(Aim of the exercise)
Word for word, transcribe the lines from the one containing "exec; rewrite HD;" through the end of the entries, both included, and nothing else.

(Data to examine)
● ● ● ● ● ● ●
(** The run of a request whose stream selection raises, event by event. *)
Lemma run_selection_raises P home url fileType ret w y t e :
  YouTube P (StringVar_get url) true = Ok y →
  title P y = Ok t →
  selector P fileType y = Err e →
  downloadYouTubeVideo P home url fileType ret w =
    {| run_outcome := Returned VNone;
       run_world := {| w_fs := w_fs w; w_boolvars := <[ret := false]> (w_boolvars w) |};
       run_events :=
         [LogInfo "Attempting to access URL.";
          CallYouTube (StringVar_get url) true;
          LogInfo "URL access successful. Video has been found.";
          LogInfo ("The video's title is " +:+ t);
          LogInfo (if py_eq_str fileType "mp3"
                   then "Accessing highest quality audio stream."
                   else "Accessing highest quality video stream.");
          (if py_eq_str fileType "mp3" then CallGetAudioOnly y
           else CallGetHighestResolution y);
          LogError "The YouTube video is age restricted and cannot be downloaded.";
          ShowError GUI_ERROR_AGE_TITLE GUI_ERROR_AGE_TEXT;
          SetBooleanVar ret false] |}.
Proof.
  intros HY HT HS. unfold selector in HS. exec. rewrite HY. exec. rewrite HT. exec.
  destruct (py_eq_str fileType "mp3"); exec; rewrite HS; reflexivity.
Qed.

(** The run of a request for which the selector returns [None]: nothing is
    raised until [stream.download] is looked up on [None]. *)
Lemma run_no_stream P home url fileType ret w y t :
  YouTube P (StringVar_get url) true = Ok y →
  title P y = Ok t →
  selector P fileType y = Ok None →
  downloadYouTubeVideo P home url fileType ret w =
    {| run_outcome := Raised AttributeError;
       run_world := w;
       run_events :=
         [LogInfo "Attempting to access URL.";
          CallYouTube (StringVar_get url) true;
          LogInfo "URL access successful. Video has been found.";
          LogInfo ("The video's title is " +:+ t);
          LogInfo (if py_eq_str fileType "mp3"
                   then "Accessing highest quality audio stream."
                   else "Accessing highest quality video stream.");
          (if py_eq_str fileType "mp3" then CallGetAudioOnly y
           else CallGetHighestResolution y);
          LogInfo "Stream data is None";
          LogInfo ("Starting download of stream at " +:+ StringVar_get url)] |}.
Proof.
  intros HY HT HS. unfold selector in HS. destruct w as [f bv].
  exec. rewrite HY. exec. rewrite HT. exec.
  destruct (py_eq_str fileType "mp3"); exec; rewrite HS; reflexivity.
Qed.

(** The run of a request whose download raises: the exception leaves the
    handler as it is, after the provider did to the disk what it did. *)
Lemma run_download_raises P home url fileType ret w y t x e f :
  YouTube P (StringVar_get url) true = Ok y →
  title P y = Ok t →
  selector P fileType y = Ok (Some x) →
  download P x (downloads_dir home) (w_fs w) = (Err e, f) →
  run_outcome (downloadYouTubeVideo P home url fileType ret w) = Raised e
  ∧ run_world (downloadYouTubeVideo P home url fileType ret w) =
      {| w_fs := f; w_boolvars := w_boolvars w |}
  ∧ dialogs (run_events (downloadYouTubeVideo P home url fileType ret w)) = []
  ∧ boolvar_assignments (run_events (downloadYouTubeVideo P home url fileType ret w)) = [].
Proof.
  intros HY HT HS HD. unfold selector in HS. unfold downloads_dir in HD.
  exec. rewrite HY. exec. rewrite HT. exec.
  destruct (py_eq_str fileType "mp3"); exec; rewrite HS; exec; rewrite HD;
    repeat split.
Qed.

(** The error kind of the URL dialog. *)
Lemma errorKind_of_url_dialog u :
  errorKind_of_dialog
    (ShowError GUI_ERROR_URL_TITLE
       (if String.eqb u EmptyString then GUI_ERROR_URL_TEXT_EMPTY
        else GUI_ERROR_URL_TEXT_INVALID))
  = Some (if String.eqb u EmptyString then URL_EMPTY else URL_INVALID).
Proof. by destruct (String.eqb u EmptyString). Qed.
● ● ● ● ● ● ●
(Response to this exercise)
  destruct (py_eq_str fileType "mp3"); exec; rewrite HS; exec; rewrite HD;
    repeat split.
Qed.

(** The error kind of the URL dialog. *)
Lemma errorKind_of_url_dialog u :
  errorKind_of_dialog
    (ShowError GUI_ERROR_URL_TITLE
       (if String.eqb u EmptyString then GUI_ERROR_URL_TEXT_EMPTY
        else GUI_ERROR_URL_TEXT_INVALID))
  = Some (if String.eqb u EmptyString then URL_EMPTY else URL_INVALID).
Proof. by destruct (String.eqb u EmptyString). Qed.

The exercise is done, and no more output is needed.